12 October 1984: An IRA bomb at the Grand Hotel, Brighton killed five members of the Conservative Party and narrowly missed killing the British Prime Minister Margaret Thatcher – it’s intended target. Until that time this was the most audacious attack ever undertaken against a British Leader. Thatcher was lucky in that her room was changed from the previous years and this saved her life. For the IRA bomber - Patrick Magee - had booked into her old room weeks previously and planted a bomb with a timing device primed to explode on the night she would arrive.

The bomb detonated at 2:54 a.m. on 12 October. The mid-section of the building collapsed into the basement, leaving a gaping hole in the hotel's façade. Firemen said that many lives were likely saved because the well-built Victorian hotel remained standing. Margaret Thatcher was still awake at the time, working on her conference speech for the next day in her suite. The blast badly damaged her bathroom, but left her sitting room and bedroom unscathed. Both she and her husband Denis escaped injury. She changed her clothes and was led out through the wreckage along with her husband and Cynthria Crawford (her friend and aide) and driven to Brighton police station.

Those killed were Conservative MP Sir Anthony Berry, Eric Taylor (North-West Area Chairman of the Conservative Party), Lady Jeanne Shattock (wife of Sir Gordon Shattock, Western Area Chairman of the Conservative Party), Lady Muriel Maclean (wife of Sir Donald Maclean, President of the Scottish Conservatives), and Roberta Wakeham (wife of Parliamentary Treasury Secretary John Wakeham). Donald and Muriel Maclean were in the room in which the bomb exploded.

Several more, including Margaret Tebbit—the wife of Norman Tebbit, who was then President of the Board of Trade—were left permanently disabled. Thirty-four people were taken to hospital and recovered from their injuries. When hospital staff asked Tebbit whether he was allergic to anything, he famously answered "bombs".

That night the IRA issued a statement:

Mrs. Thatcher will now realise that Britain cannot occupy our country and torture our prisoners and shoot our people in their own streets and get away with it. Today we were unlucky, but remember we only have to be lucky once. You will have to be lucky always. Give Ireland peace and there will be no more war.

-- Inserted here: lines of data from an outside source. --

Lemma shape_lookup d y : dirents t' !! d = Some y -> exists x, dirents t !! d = Some x /\ td_name y = td_name x /\ td_inode y = td_inode x /\
  td_index y = td_index x /\ td_parent y = td_parent x /\ td_children y = td_children x /\ td_next_index y = td_next_index x.
Proof.
  intros H. pose proof (ss_dirent _ _ S d) as E. rewrite H in E. destruct (dirents t !! d) as [x|]; [|done]. exists x. split; [done|].
  destruct x, y. cbn in E. by simplify_eq.
Qed.
Lemma shape_back d x : dirents t !! d = Some x -> exists y, dirents t' !! d = Some y /\ td_name y = td_name x /\ td_inode y = td_inode x /\
  td_index y = td_index x /\ td_parent y = td_parent x /\ td_children y = td_children x /\ td_next_index y = td_next_index x.
Proof.
  intros H. pose proof (ss_dirent _ _ S d) as E. rewrite H in E. destruct (dirents t' !! d) as [y|]; [|done]. exists y. split; [done|].
  destruct x, y. cbn in E. by simplify_eq.
Qed.
Lemma shape_none d : dirents t !! d = None -> dirents t' !! d = None.
Proof. intros H. pose proof (ss_dirent _ _ S d) as E. rewrite H in E. by destruct (dirents t' !! d). Qed.
Lemma shape_node_back i n : nodes t !! i = Some n -> exists m, nodes t' !! i = Some m /\ st_mode (ti_stat m) = st_mode (ti_stat n).
Proof.
  intros H. pose proof (ss_node _ _ S i) as E. rewrite H in E. destruct (nodes t' !! i) as [m|]; [|done]. exists m. split; [done|]. cbn in E. congruence.
Qed.
Lemma shape_mode d : st_mode ∘ ti_stat <$> node_of t d = st_mode ∘ ti_stat <$> node_of t' d.
Proof.
  unfold node_of. destruct (dirents t !! d) as [x|] eqn:E; [|by rewrite (shape_none d E)].
  destruct (shape_back d x E) as (y & -> & _ & Hi & _). cbn. rewrite Hi. destruct (td_inode x) as [i|]; [|done]. apply (ss_node _ _ S i).
Qed.
Lemma shape_child d c : child t d c = child t' d c.
Proof.
  unfold child. destruct (dirents t !! d) as [x|] eqn:E; [|by rewrite (shape_none d E)].
  destruct (shape_back d x E) as (y & -> & _ & Hi & _ & _ & Hc & _). pose proof (shape_mode d) as Hm.
  destruct (node_of t d) as [n|], (node_of t' d) as [m|]; cbn in Hm; [|discriminate Hm..|done]. injection Hm as ->. rewrite Hc. destruct (S_ISDIR _); [|done].
  assert (List.find (named t c) (td_children x) = List.find (named t' c) (td_children x)) as ->; [|done].
  clear Hc. induction (td_children x) as [|z l IH]; [done|]. cbn. rewrite IH. assert (named t c z = named t' c z) as ->; [|done]. unfold named.
  destruct (dirents t !! z) as [w|] eqn:Ew; [|by rewrite (shape_none z Ew)]. destruct (shape_back z w Ew) as (w' & -> & Hn & _). cbn. by rewrite Hn.
Qed.
Lemma shape_resolve d cs : resolve t d cs = resolve t' d cs.
Proof. revert d. induction cs as [|c cs IH]; intros d; [done|]. cbn. rewrite shape_child. destruct (child t' d c); [done|apply IH]. Qed.
Lemma shape_root d : is_root t d -> is_root t' d.
Proof. intros (x & Hx & Hp). destruct (shape_back d x Hx) as (y & Hy & _ & _ & _ & Hp' & _). exists y. by rewrite Hp'. Qed.

Lemma shape_wf nx nx' : wf t nx -> nx <= nx' -> (forall d y, dirents t' !! d = Some y -> 1 <= td_refcount y < 2 ^ 32) ->
  (forall i n, nodes t' !! i = Some n -> 1 <= ti_refcount n < 2 ^ 32 /\ in_u 64 (st_size (ti_stat n)) /\
    (S_ISREG (st_mode (ti_stat n)) = true -> Z.of_nat (length (ti_data n)) = st_size (ti_stat n))) -> wf t' nx'.
Proof.
  intros W Hnx Hrc Hn. split.
  - intros d y H. destruct (shape_lookup d y H) as (x & Hx & E1 & E2 & E3 & E4 & E5 & E6). destruct (wf_dirent t nx W d x Hx) as (? & ? & ? & i & n & Hi & Hni & Hd).
    destruct (shape_node_back i n Hni) as (m & Hm & Hmode). split; [lia|]. split; [by eapply Hrc|]. rewrite E1. split; [done|]. exists i, m. by rewrite E2, E5, Hmode.
  - intros d y c H Hc. destruct (shape_lookup d y H) as (x & Hx & E1 & E2 & E3 & E4 & E5 & E6). rewrite E5 in Hc.
    destruct (wf_child t nx W d x c Hx Hc) as (Hlt & z & Hz & Hp & Hi). split; [done|]. destruct (shape_back c z Hz) as (w & Hw & _ & _ & Eix & Ep & _).
    exists w. by rewrite E6, Eix, Ep.
  - intros c y p H Hp. destruct (shape_lookup c y H) as (x & Hx & E1 & E2 & E3 & E4 & E5 & E6). rewrite E4 in Hp.
    destruct (wf_parent t nx W c x p Hx Hp) as (z & Hz & Hin). destruct (shape_back p z Hz) as (w & Hw & _ & _ & _ & _ & Hc & _). exists w. by rewrite Hc.
  - intros d y H. destruct (shape_lookup d y H) as (x & Hx & E1 & E2 & E3 & E4 & E5 & E6). destruct (wf_order t nx W d x Hx) as [Hi Ho]. rewrite E5, E6.
    split; [done|]. revert Ho. apply FOP_impl. intros a b _ _ Hab u v Hu Hv.
    destruct (shape_lookup a u Hu) as (u' & Hu' & -> & _ & -> & _), (shape_lookup b v Hv) as (v' & Hv' & -> & _ & -> & _). by apply Hab.
  - intros d e y z i H1 H2 I1 I2. destruct (shape_lookup d y H1) as (y' & Hy' & _ & Ey & _), (shape_lookup e z H2) as (z' & Hz' & _ & Ez & _).
    apply (wf_inode t nx W d e y' z' i); congruence.
  - intros i m H. destruct (Hn i m H) as (? & ? & ?). split_and!; try done; try lia. pose proof (ss_node _ _ S i) as E. rewrite H in E.
    destruct (nodes t !! i) as [n|] eqn:En; [|done]. destruct (wf_node t nx W i n En). lia.
Qed.

End Shape.

Lemma held_shape d t : same_shape t (held d t).
Proof.
  split; [|done]. intros e. rewrite held_lookup. destruct (dirents t !! e) as [x|]; [|done]. cbn. by destruct (decide (d = e)), x.
Qed.
Lemma wf_held t nx d : wf t nx -> (forall x, dirents t !! d = Some x -> td_refcount x + 1 < 2 ^ 32) -> wf (held d t) nx.
Proof.
  intros W Hr. apply (shape_wf t (held d t) (held_shape d t) nx); [done|lia|..].
  - intros e y H. rewrite held_lookup in H. destruct (dirents t !! e) as [x|] eqn:Ex; [|done]. cbn in H. injection H as <-.
    destruct (wf_dirent t nx W e x Ex) as (_ & Hrx & _). destruct (decide (d = e)) as [->|]; [|done]. specialize (Hr x Ex). cbn. rewrite wrap_small; unfold in_u; lia.
  - intros i n H. destruct (wf_node t nx W i n H) as (? & ? & ? & ?). done.
Qed.
Lemma abs_held t d root q : abs (held d t) root q = abs t root q.
Proof.
  unfold abs. rewrite <- (shape_resolve _ _ (held_shape d t)). destruct (resolve t root q) as [e|r]; [done|]. unfold node_of. rewrite held_lookup.
  destruct (dirents t !! r) as [x|]; [|done]. cbn. by destruct (decide (d = r)).
Qed.

(** ** Making directories and opening files *)

Lemma render_length cs : Forall short cs -> (length cs <= length (render cs))%nat.
Proof.
  induction 1 as [|c cs Hc _ IH]; [done|]. change (render (c :: cs)) with ((slash :: c) ++ render cs). rewrite length_app. cbn. lia.
Qed.

Section Ops.
Context {F : Type} {TF : HasTmp F}.
Implicit Types s : vfs F.

Definition mounted s (a root : Z) : Prop := exists m, get_mount a s = Ret m s /\ m_data m = Some root.
(** A state of tmpfs mounted at [a] with its root, and room in the counters. *)
Record ready s (a root : Z) : Prop := {
  ready_wf : wf (tmp s) (next s);
  ready_mount : mounted s a root;
  ready_root : is_root (tmp s) root;
  ready_room d x : dirents (tmp s) !! d = Some x -> room x }.

Lemma lookup_run s a root p parent : mounted s a root -> is_root (tmp s) root ->
  __tmpfs_lookup a p parent s = lookup_loop (S (length p)) parent root [] p (holding root s).
Proof.
  intros (m & Hm & Hd) Hr. unfold __tmpfs_lookup. rewrite (bind_step _ _ _ _ _ Hm), Hd, (bind_step _ _ s root s) by done.
  by rewrite (bind_step _ _ _ _ _ (retain_run root s (root_is_Some _ _ Hr))).
Qed.

Lemma tmpfs_lookup_run s a root cs : ready s a root -> Forall short cs ->
  tmpfs_lookup a (render cs) s = match resolve (tmp s) root cs with inl e => Ret (inl e) s | inr r => Ret (inr r) (holding r s) end.
Proof.
  intros [W Hm Hr _] Hs. unfold tmpfs_lookup. unfold bind. rewrite (lookup_run s a root) by done. pose proof (render_length cs Hs).
  rewrite (lookup_loop_run _ s (next s)) by (done || lia || by apply root_is_Some). by destruct (resolve _ _ _).
Qed.
Lemma tmpfs_lookup_parent_run s a root cs name : ready s a root -> Forall short cs -> short name ->
  tmpfs_lookup_parent a (render (cs ++ [name])) s =
    match resolve (tmp s) root cs with inl e => Ret (inl e) s | inr r => Ret (inr (Some r, name)) (holding r s) end.
Proof.
  intros [W Hm Hr _] Hs Hn. unfold tmpfs_lookup_parent. rewrite bool_decide_false.
  - unfold bind. rewrite (lookup_run s a root) by done. pose proof (render_length (cs ++ [name]) ltac:(apply Forall_app; auto)) as Hl.
    rewrite length_app in Hl. cbn in Hl. rewrite (lookup_parent_run _ s (next s)) by (done || lia || by apply root_is_Some). by destruct (resolve _ _ _).
  - rewrite render_app. destruct Hn as (_ & _ & Hn). destruct (render cs) as [|? [|? ?]]; [|done..]. by destruct name.
Qed.

Lemma existence_run s nx p name : wf (tmp s) nx -> is_Some (dirents (tmp s) !! p) ->
  tmpfs_dir_lookup_existence p name (holding p s) =
    Ret (match child (tmp s) p name with inl e => if e =? _ENOENT then 0 else e | inr _ => _EEXIST end) (holding p s).
Proof.
  intros W Hp. unfold tmpfs_dir_lookup_existence, bind. rewrite (dir_lookup_run s nx) by done. destruct (child (tmp s) p name) as [e|c] eqn:Hc; [done|].
  destruct (child_Some _ _ _ _ _ W Hc) as (x & y & Hx & Hy & _ & _ & _ & Hlt). destruct (wf_dirent _ _ W _ _ Hy) as (_ & Hr & _).
  rewrite (release_holding c y); [done| |done]. rewrite tmp_holding, held_lookup, Hy. cbn. by rewrite decide_False by lia.
Qed.

(** The entry that was added, when the reference to its directory is given back. *)
Lemma release_grown s p x i new n name rc : dirents (tmp s) !! p = Some x -> p <> new -> 1 <= td_refcount x -> room x ->
  tmp_dirent_release p (st s (held p (grown (tmp s) p x i new n name rc)) (next s + 2)) =
    Ret tt (st s (grown (tmp s) p x i new n name rc) (next s + 2)).
Proof.
  intros Hx Hne Hr [Hroom _]. set (G := grown (tmp s) p x i new n name rc). replace (st s (held p G) (next s + 2)) with (holding p (st s G (next s + 2))).
  - apply (release_holding p (add_child new x)).
    + rewrite tmp_st. unfold G. cbn. by rewrite lookup_insert_ne, lookup_insert_eq by done.
    + cbn. rewrite wrap_small; unfold in_u; lia.
  - unfold holding. by rewrite tmp_st, set_tmp_st.
Qed.

Lemma child_error t nx p x n name e : wf t nx -> dirents t !! p = Some x -> node_of t p = Some n -> child t p name = inl e ->
  (S_ISDIR (st_mode (ti_stat n)) = true /\ e = _ENOENT) \/ (S_ISDIR (st_mode (ti_stat n)) = false /\ e = _ENOTDIR).
Proof.
  intros W Hx Hn H. unfold child in H. rewrite Hx, Hn in H. destruct (S_ISDIR _); [left|right; split; congruence]. destruct (List.find _ _); [done|]. split; congruence.
Qed.

Lemma child_dir t p x n name c : dirents t !! p = Some x -> node_of t p = Some n -> child t p name = inr c -> S_ISDIR (st_mode (ti_stat n)) = true.
Proof. intros Hx Hn H. unfold child in H. rewrite Hx, Hn in H. by destruct (S_ISDIR _). Qed.

(** C18: making a directory in a tmpfs is adding an empty directory, with the mode given and the user as its owner, at its path and
    nowhere else; the errors are those of the tree, and an error changes nothing.  The tree stays well formed. *)
Theorem tmpfs_mkdir_refines s a root cs name mode : ready s a root -> Forall short cs -> short name ->
  exists r s', tmpfs_mkdir a (render (cs ++ [name])) mode s = Ret r s' /\ wf (tmp s') (next s') /\
  match spec_add cs name (mk_node (Z.lor S_IFDIR mode) (euid (current s)) (egid (current s)) []) (abs (tmp s) root) with
  | inl e => r = e /\ s' = s
  | inr T => r = 0 /\ forall q, abs (tmp s') root q = T q
  end.
Proof.
  intros R Hs Hn. pose proof R as [W Hm Hr Hroom]. unfold tmpfs_mkdir, spec_add. rewrite (abs_lookup _ _ _ W Hr). unfold bind at 1.
  rewrite (tmpfs_lookup_parent_run s a root) by done. destruct (resolve (tmp s) root cs) as [e|p] eqn:Hcs; [by exists e, s|].
  pose proof (resolve_is_Some _ _ _ _ _ W (root_is_Some _ _ Hr) Hcs) as [x Hx]. destruct (wf_node_of _ _ _ _ W Hx) as (j & m & Hj & Hjm & Hnode). rewrite Hnode.
  destruct (wf_dirent _ _ W _ _ Hx) as (Hpn & Hrx & _). unfold is_dir. change (n_mode (to_node m)) with (st_mode (ti_stat m)).
  rewrite (bind_step _ _ (holding p s) p (holding p s)) by done. rewrite (bind_step _ _ _ _ _ (existence_run s _ p name W ltac:(by eexists))).
  assert (resolve (tmp s) root (cs ++ [name]) = child (tmp s) p name) as Eq by (rewrite resolve_app, Hcs; cbn; by destruct (child _ _ _)).
  destruct (child (tmp s) p name) as [e|c] eqn:Hc.
  - destruct (child_error _ _ _ _ _ _ _ W Hx Hnode Hc) as [[Hdir ->]|[Hdir ->]]; rewrite Hdir; cbn [negb].
    + change (_ENOENT =? _ENOENT) with true. cbn iota. change (0 <? 0) with false. cbn iota.
      destruct (link_run s p x j m (Z.lor S_IFDIR mode) name false W Hx Hj Hjm Hdir (Hroom _ _ Hx) ltac:(destruct Hn; lia)) as (s1 & E1 & E2).
      erewrite bind_step by (rewrite (bind_step _ _ _ _ _ E1), (bind_step _ _ _ _ _ E2); reflexivity).
      set (n := fresh_inode (tmp s) (current s) (Z.lor S_IFDIR mode) 2) in *.
      erewrite bind_step by (apply release_grown; (done || lia || by eapply Hroom)). eexists _, _. split; [reflexivity|]. rewrite tmp_st, next_st.
      split; [apply (wf_grown _ _ _ _ _ _ _ W Hx Hc m); (done || destruct Hn; lia || by eapply Hroom)|].
      assert (abs (tmp s) root (cs ++ [name]) = None) as -> by (unfold abs; by rewrite Eq). split; [done|].
      intros q. by rewrite (abs_grown _ _ _ _ _ _ _ _ cs m W Hr Hx Hnode Hdir Hc Hcs).
    + change (_ENOTDIR =? _ENOENT) with false. cbn iota. change (_ENOTDIR <? 0) with true. cbn iota. rewrite (bind_step _ _ _ _ _ (eq_refl : ret _ _ = Ret _ _)).
      rewrite (bind_step _ _ _ _ _ (release_holding p x s Hx Hrx)). by exists _ENOTDIR, s.
  - destruct (child_Some _ _ _ _ _ W Hc) as (x0 & y & _ & Hy & _).
    destruct (node_of_Some _ _ W c ltac:(by eexists)) as [k Hk].
    assert (abs (tmp s) root (cs ++ [name]) = Some (to_node k)) as -> by (unfold abs; by rewrite Eq, Hk).
    assert (S_ISDIR (st_mode (ti_stat m)) = true) as Hdir by exact (child_dir _ _ _ _ _ _ Hx Hnode Hc).
    rewrite Hdir. cbn [negb]. change (_EEXIST <? 0) with true. cbn iota. rewrite (bind_step _ _ _ _ _ (eq_refl : ret _ _ = Ret _ _)).
    rewrite (bind_step _ _ _ _ _ (release_holding p x s Hx Hrx)). by exists _EEXIST, s.
Qed.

Mrs Thatcher then issued a statement when she opened the Conference as follows:

The bomb attack on the Grand Hotel early this morning was first and foremost an inhuman, undiscriminating attempt to massacre innocent unsuspecting men and women staying in Brighton for our Conservative Conference. Our first thoughts must at once be for those who died and for those who are now in hospital recovering from their injuries. But the bomb attack clearly signified more than this. It was an attempt not only to disrupt and terminate our Conference; It was an attempt to cripple Her Majesty's democratically-elected Government. That is the scale of the outrage in which we have all shared, and the fact that we are gathered here now—shocked, but composed and determined—is a sign not only that this attack has failed, but that all attempts to destroy democracy by terrorism will fail.